▸ **Aim of the task**
Could you set down exactly the lines of the data below, starting at the one that holds "Definition flushItem (items" and ending at the one that holds "else (items, current", both included, and only those?

▸ **Dataset**
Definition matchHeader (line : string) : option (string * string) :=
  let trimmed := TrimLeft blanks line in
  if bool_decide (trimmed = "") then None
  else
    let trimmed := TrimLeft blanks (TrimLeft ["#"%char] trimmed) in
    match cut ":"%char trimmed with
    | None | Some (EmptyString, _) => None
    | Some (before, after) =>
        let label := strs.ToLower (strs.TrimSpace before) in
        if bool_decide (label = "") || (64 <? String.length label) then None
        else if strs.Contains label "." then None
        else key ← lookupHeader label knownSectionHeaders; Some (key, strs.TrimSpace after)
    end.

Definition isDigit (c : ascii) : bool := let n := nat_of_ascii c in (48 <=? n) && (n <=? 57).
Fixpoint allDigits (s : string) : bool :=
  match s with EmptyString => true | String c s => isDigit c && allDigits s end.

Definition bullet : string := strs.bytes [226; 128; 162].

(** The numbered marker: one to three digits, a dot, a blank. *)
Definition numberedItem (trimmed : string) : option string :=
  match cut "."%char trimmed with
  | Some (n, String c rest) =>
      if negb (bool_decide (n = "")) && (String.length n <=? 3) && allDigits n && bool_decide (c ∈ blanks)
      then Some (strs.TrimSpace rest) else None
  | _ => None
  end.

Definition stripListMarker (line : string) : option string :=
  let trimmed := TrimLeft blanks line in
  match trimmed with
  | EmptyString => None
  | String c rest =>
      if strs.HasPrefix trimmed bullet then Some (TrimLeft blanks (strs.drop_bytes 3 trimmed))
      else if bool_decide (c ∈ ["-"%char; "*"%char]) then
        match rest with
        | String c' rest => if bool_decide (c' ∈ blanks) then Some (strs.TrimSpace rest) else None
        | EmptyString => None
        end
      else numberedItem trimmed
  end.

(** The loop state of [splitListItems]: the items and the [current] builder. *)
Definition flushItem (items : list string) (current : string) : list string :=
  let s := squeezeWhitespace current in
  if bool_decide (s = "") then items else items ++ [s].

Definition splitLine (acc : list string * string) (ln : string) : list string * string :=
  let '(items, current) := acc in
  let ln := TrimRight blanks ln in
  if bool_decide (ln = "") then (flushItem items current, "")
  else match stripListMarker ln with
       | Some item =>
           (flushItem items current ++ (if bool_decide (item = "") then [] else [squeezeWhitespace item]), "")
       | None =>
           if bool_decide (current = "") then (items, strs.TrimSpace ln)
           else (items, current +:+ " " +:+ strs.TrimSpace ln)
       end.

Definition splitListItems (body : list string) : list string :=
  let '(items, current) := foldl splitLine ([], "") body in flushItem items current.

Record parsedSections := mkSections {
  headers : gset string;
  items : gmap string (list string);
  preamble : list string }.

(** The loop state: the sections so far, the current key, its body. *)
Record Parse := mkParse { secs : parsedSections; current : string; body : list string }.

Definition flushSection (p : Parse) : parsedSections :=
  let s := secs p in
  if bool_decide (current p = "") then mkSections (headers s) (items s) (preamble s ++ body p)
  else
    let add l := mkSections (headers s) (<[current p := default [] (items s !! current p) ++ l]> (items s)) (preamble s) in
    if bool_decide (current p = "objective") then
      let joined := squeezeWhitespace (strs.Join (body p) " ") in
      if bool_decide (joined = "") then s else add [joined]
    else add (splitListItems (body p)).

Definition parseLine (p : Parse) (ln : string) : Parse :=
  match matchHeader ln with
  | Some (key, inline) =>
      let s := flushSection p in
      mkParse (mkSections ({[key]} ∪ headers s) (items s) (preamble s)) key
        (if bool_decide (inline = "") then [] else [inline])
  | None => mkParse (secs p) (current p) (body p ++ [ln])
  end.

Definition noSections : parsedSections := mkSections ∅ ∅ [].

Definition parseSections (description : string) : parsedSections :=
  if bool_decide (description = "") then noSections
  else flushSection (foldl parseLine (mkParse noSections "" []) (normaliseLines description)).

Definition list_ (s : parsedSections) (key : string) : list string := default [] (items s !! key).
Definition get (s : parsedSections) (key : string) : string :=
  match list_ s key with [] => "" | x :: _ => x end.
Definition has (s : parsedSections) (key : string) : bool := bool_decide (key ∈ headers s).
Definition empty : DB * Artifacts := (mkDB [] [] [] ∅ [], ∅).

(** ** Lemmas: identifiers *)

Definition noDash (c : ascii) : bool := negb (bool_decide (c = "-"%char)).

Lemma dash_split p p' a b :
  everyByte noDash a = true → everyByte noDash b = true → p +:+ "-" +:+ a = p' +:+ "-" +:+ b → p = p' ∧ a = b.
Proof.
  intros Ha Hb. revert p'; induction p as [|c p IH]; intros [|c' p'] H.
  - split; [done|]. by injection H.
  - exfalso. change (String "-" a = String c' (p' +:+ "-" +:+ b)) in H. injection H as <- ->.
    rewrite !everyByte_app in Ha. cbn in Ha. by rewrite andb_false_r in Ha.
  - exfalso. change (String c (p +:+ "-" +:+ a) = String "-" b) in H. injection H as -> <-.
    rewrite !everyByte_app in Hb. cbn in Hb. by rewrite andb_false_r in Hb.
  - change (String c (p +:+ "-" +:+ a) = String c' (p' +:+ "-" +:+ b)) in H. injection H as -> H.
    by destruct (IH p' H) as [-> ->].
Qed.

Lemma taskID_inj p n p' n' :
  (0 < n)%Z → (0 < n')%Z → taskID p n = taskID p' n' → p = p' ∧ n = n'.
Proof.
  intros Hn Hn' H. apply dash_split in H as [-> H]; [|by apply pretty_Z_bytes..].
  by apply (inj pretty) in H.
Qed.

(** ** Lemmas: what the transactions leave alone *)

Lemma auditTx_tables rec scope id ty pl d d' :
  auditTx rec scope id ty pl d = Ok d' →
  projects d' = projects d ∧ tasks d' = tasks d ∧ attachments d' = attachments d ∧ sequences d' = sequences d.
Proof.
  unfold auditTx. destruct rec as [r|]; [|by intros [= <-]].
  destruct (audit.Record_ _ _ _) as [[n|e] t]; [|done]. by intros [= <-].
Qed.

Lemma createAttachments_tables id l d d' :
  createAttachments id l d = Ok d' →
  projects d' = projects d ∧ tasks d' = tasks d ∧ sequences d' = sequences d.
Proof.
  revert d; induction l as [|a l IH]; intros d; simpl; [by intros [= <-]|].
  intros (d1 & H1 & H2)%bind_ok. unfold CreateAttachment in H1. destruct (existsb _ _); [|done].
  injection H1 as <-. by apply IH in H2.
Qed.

▸ **Solution to this task**
Definition flushItem (items : list string) (current : string) : list string :=
  let s := squeezeWhitespace current in
  if bool_decide (s = "") then items else items ++ [s].

Definition splitLine (acc : list string * string) (ln : string) : list string * string :=
  let '(items, current) := acc in
  let ln := TrimRight blanks ln in
  if bool_decide (ln = "") then (flushItem items current, "")
  else match stripListMarker ln with
       | Some item =>
           (flushItem items current ++ (if bool_decide (item = "") then [] else [squeezeWhitespace item]), "")
       | None =>
           if bool_decide (current = "") then (items, strs.TrimSpace ln)
           else (items, current +:+ " " +:+ strs.TrimSpace ln)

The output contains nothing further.